____ RECORDS TO PROCESS
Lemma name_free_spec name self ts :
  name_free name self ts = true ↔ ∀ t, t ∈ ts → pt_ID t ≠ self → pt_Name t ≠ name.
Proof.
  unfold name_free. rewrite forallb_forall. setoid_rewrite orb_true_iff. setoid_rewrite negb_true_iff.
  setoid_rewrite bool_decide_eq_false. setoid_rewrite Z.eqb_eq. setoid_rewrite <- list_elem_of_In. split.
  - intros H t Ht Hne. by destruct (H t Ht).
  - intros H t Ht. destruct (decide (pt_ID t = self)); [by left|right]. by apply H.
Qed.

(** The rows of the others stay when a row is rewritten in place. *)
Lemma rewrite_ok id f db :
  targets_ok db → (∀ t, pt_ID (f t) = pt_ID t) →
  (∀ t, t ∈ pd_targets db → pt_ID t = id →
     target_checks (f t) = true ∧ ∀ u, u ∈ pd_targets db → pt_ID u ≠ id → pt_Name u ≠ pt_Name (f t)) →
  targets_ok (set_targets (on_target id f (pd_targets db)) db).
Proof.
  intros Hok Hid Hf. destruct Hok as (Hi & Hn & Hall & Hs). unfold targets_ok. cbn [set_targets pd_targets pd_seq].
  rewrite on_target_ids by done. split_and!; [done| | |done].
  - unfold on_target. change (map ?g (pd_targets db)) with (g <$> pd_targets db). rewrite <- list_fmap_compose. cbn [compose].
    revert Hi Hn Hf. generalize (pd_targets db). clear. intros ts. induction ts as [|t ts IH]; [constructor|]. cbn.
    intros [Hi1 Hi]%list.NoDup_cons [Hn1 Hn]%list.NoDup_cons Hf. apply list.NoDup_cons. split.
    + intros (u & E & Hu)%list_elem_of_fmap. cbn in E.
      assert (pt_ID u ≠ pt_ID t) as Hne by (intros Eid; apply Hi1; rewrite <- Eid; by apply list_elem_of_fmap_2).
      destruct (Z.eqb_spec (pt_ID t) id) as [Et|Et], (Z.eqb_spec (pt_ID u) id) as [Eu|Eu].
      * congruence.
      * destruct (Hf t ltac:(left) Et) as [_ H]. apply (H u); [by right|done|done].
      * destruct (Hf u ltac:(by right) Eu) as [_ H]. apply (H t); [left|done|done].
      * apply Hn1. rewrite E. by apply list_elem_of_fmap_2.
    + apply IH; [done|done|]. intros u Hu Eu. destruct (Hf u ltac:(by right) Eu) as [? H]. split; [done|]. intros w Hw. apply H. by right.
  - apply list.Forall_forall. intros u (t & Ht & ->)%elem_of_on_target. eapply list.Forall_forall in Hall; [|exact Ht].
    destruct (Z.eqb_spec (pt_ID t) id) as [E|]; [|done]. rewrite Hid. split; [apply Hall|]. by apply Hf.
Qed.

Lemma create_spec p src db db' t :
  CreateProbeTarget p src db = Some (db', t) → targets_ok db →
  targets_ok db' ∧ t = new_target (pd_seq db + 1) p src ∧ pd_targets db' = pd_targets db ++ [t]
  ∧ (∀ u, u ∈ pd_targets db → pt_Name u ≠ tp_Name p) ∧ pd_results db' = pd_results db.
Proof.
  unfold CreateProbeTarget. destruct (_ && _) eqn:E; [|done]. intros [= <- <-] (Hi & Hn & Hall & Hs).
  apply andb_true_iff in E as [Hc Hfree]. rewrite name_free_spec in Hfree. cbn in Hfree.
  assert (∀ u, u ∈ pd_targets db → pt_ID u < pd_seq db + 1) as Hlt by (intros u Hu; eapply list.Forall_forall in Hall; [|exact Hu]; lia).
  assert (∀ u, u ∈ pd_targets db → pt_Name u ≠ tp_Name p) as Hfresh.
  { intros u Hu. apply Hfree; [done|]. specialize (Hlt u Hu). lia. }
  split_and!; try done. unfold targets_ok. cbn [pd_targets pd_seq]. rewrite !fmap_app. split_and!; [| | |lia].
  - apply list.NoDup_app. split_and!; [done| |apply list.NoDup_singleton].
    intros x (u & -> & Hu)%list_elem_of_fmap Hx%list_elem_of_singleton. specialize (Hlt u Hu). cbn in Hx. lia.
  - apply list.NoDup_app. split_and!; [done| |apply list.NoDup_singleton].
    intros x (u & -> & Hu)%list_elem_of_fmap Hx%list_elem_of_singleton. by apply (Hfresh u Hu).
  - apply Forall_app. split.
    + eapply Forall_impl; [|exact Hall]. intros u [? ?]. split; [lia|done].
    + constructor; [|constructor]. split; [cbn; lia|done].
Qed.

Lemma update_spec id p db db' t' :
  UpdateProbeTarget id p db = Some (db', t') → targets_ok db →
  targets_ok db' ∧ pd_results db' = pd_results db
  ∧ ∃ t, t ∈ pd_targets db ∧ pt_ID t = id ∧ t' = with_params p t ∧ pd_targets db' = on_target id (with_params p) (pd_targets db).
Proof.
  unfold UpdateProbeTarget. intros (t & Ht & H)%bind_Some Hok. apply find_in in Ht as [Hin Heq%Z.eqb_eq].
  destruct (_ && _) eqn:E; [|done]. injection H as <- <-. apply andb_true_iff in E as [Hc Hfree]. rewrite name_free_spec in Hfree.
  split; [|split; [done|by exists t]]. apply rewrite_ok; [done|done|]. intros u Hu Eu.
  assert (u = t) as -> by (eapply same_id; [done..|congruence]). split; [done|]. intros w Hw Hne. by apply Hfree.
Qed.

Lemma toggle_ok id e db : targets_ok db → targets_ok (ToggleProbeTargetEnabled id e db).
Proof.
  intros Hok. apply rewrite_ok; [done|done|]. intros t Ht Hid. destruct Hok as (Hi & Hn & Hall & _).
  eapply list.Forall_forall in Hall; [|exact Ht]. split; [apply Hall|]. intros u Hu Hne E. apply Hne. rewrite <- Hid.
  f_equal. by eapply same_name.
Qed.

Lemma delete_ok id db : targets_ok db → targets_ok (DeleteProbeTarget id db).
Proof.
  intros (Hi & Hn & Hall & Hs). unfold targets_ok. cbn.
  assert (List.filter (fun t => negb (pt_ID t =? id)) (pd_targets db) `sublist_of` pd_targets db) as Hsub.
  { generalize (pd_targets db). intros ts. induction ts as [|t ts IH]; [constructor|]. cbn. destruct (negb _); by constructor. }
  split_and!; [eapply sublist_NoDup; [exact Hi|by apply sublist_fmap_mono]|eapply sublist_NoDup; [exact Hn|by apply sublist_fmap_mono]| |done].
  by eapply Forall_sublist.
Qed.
________
____ RECORDS TO PROCESS
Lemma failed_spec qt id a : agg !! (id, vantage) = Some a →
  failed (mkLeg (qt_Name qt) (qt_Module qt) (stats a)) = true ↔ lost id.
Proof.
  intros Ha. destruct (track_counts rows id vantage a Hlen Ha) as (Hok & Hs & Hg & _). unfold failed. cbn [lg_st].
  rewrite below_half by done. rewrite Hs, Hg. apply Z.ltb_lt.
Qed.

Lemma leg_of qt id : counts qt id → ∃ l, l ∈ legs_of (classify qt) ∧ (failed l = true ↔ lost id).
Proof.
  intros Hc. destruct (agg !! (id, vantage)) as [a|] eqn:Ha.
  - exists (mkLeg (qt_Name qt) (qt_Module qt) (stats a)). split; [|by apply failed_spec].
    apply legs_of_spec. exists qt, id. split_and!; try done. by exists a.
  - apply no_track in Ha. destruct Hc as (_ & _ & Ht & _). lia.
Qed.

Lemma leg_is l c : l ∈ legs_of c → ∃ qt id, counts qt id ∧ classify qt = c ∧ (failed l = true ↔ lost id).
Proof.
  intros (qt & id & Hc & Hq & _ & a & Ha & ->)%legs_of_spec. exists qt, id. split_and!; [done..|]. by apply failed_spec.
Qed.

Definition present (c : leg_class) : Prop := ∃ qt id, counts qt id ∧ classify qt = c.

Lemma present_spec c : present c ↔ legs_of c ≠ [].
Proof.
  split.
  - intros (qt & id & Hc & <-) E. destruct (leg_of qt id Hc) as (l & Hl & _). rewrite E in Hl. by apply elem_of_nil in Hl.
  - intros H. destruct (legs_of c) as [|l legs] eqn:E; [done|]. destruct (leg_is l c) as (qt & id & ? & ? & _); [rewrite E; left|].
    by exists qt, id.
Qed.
________
____ RECORDS TO PROCESS
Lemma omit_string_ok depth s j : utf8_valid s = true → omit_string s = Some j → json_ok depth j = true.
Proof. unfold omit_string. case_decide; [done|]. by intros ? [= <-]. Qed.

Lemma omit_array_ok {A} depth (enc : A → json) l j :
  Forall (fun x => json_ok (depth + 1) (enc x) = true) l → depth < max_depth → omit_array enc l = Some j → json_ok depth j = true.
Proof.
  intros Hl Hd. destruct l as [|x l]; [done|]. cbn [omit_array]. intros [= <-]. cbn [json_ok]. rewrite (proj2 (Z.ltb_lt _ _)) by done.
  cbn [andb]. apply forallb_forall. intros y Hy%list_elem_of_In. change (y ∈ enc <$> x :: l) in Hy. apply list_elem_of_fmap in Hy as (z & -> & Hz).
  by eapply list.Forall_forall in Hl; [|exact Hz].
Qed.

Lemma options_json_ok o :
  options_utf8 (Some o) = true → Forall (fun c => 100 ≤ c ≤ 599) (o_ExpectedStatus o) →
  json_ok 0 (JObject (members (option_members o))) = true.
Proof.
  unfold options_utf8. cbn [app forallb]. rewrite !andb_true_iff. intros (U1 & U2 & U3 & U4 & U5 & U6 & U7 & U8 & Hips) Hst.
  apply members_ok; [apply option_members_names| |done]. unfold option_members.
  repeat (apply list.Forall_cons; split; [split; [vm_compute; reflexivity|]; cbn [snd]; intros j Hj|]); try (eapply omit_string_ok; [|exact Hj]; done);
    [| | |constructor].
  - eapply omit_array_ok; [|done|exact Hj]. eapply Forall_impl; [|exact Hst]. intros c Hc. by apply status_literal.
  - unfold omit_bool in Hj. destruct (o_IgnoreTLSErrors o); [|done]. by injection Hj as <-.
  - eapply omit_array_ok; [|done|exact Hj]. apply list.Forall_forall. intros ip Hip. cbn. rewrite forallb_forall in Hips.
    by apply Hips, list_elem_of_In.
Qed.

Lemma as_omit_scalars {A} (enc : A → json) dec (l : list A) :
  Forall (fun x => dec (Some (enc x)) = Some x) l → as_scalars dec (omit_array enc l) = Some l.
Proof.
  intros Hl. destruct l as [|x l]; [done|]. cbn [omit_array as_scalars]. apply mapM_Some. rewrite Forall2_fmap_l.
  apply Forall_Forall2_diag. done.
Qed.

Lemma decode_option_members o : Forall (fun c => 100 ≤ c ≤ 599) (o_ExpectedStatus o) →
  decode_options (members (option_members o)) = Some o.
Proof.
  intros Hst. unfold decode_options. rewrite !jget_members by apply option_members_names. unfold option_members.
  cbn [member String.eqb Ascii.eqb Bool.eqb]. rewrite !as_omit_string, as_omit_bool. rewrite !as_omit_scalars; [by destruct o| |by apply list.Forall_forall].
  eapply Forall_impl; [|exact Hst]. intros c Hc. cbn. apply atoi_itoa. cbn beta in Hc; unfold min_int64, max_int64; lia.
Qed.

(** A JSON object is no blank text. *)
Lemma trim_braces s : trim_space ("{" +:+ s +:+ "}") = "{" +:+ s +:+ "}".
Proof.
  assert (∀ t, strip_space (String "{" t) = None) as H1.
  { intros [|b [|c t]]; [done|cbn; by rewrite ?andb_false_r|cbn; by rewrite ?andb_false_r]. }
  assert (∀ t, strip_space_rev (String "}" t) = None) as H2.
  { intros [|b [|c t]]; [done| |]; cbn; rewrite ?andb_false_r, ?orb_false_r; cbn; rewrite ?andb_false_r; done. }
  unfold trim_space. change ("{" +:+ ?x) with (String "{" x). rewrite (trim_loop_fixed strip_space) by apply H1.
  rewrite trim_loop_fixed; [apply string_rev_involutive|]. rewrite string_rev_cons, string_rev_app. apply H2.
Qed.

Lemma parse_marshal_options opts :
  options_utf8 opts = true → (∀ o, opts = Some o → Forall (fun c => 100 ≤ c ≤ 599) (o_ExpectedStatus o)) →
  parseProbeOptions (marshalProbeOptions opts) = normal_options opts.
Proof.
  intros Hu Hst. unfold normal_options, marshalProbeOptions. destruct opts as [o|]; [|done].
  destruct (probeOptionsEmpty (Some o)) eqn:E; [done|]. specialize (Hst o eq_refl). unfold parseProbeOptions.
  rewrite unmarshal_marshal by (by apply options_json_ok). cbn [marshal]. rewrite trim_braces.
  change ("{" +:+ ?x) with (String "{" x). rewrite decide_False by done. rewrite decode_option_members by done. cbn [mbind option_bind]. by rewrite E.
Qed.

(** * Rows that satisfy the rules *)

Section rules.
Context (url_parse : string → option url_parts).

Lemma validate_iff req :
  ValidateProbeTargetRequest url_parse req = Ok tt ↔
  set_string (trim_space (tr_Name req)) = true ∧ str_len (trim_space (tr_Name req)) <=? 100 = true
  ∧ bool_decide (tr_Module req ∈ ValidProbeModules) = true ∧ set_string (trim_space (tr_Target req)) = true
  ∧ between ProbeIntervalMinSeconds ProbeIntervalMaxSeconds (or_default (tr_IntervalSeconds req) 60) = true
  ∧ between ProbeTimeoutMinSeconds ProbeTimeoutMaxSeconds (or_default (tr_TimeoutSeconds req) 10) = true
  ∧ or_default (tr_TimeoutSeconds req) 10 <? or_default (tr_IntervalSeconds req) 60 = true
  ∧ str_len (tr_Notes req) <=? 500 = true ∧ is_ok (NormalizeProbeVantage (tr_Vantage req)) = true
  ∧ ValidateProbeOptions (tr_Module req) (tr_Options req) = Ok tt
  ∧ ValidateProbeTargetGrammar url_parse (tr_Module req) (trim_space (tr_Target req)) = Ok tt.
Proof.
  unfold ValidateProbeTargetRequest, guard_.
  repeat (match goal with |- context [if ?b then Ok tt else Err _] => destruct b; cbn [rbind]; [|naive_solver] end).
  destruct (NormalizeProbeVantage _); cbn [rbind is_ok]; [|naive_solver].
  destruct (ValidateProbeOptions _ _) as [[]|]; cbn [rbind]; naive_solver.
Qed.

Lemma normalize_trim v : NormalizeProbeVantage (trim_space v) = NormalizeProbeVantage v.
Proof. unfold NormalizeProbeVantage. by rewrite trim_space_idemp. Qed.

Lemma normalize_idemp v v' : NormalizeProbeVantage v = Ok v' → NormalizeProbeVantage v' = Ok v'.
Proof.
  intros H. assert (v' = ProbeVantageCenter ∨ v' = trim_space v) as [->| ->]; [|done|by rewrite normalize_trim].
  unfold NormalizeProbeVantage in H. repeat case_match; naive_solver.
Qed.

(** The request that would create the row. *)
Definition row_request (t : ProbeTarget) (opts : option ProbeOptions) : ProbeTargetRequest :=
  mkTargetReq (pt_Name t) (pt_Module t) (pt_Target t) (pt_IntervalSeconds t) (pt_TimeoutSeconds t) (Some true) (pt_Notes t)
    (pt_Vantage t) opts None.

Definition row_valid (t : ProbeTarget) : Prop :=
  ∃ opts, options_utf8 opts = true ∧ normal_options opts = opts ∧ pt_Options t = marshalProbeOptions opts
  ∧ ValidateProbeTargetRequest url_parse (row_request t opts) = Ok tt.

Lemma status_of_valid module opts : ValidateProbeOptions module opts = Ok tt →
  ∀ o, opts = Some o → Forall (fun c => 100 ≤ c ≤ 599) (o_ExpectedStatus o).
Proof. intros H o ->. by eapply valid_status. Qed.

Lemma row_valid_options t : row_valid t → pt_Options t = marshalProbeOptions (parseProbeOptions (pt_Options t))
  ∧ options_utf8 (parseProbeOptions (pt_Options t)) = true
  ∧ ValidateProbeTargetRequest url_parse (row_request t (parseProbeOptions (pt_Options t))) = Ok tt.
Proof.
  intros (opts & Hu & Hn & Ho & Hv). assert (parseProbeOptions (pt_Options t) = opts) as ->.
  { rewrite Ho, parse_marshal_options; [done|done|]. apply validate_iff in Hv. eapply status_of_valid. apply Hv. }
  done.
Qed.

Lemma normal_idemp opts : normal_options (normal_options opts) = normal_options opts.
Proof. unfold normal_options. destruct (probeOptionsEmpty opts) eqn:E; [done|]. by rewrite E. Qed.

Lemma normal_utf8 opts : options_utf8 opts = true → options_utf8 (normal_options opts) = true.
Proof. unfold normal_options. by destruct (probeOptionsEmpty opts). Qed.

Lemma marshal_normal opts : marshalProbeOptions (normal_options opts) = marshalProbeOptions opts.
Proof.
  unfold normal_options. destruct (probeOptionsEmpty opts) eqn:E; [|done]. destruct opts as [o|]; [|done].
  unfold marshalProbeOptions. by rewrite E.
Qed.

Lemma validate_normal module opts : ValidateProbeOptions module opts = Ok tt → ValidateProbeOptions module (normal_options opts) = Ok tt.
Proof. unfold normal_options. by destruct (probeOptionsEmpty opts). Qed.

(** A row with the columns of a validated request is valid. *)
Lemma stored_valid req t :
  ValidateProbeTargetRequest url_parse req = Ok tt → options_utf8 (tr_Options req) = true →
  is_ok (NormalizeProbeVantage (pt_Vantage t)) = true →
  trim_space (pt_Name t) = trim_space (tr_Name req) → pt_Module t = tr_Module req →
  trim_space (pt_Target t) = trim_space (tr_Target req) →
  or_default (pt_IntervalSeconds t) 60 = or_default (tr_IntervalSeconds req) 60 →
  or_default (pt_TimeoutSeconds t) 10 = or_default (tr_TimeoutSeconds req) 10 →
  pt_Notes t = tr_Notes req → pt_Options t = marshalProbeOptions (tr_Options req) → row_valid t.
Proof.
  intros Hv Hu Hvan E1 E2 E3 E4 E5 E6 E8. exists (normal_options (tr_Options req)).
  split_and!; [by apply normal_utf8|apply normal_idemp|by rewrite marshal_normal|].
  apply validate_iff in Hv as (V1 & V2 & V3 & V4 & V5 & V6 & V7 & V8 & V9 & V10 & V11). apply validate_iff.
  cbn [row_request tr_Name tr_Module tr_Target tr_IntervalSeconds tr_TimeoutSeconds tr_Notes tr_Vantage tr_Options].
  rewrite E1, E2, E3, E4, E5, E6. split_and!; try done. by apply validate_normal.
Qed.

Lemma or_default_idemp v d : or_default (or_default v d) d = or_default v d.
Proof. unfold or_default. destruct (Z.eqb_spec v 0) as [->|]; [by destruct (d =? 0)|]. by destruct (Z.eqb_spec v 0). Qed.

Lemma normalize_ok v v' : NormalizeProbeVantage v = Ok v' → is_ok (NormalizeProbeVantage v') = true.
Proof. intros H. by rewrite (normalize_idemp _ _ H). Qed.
________
When you reach the line containing "eapply Forall_impl; [|exact Hst]. intros c Hc. cbn." in the data above, start copying exactly, and stop after the line containing "intros Hu Hst.".

=== WRITTEN REPLY ===
  eapply Forall_impl; [|exact Hst]. intros c Hc. cbn. apply atoi_itoa. cbn beta in Hc; unfold min_int64, max_int64; lia.
Qed.

(** A JSON object is no blank text. *)
Lemma trim_braces s : trim_space ("{" +:+ s +:+ "}") = "{" +:+ s +:+ "}".
Proof.
  assert (∀ t, strip_space (String "{" t) = None) as H1.
  { intros [|b [|c t]]; [done|cbn; by rewrite ?andb_false_r|cbn; by rewrite ?andb_false_r]. }
  assert (∀ t, strip_space_rev (String "}" t) = None) as H2.
  { intros [|b [|c t]]; [done| |]; cbn; rewrite ?andb_false_r, ?orb_false_r; cbn; rewrite ?andb_false_r; done. }
  unfold trim_space. change ("{" +:+ ?x) with (String "{" x). rewrite (trim_loop_fixed strip_space) by apply H1.
  rewrite trim_loop_fixed; [apply string_rev_involutive|]. rewrite string_rev_cons, string_rev_app. apply H2.
Qed.

Lemma parse_marshal_options opts :
  options_utf8 opts = true → (∀ o, opts = Some o → Forall (fun c => 100 ≤ c ≤ 599) (o_ExpectedStatus o)) →
  parseProbeOptions (marshalProbeOptions opts) = normal_options opts.
Proof.
  intros Hu Hst. unfold normal_options, marshalProbeOptions. destruct opts as [o|]; [|done].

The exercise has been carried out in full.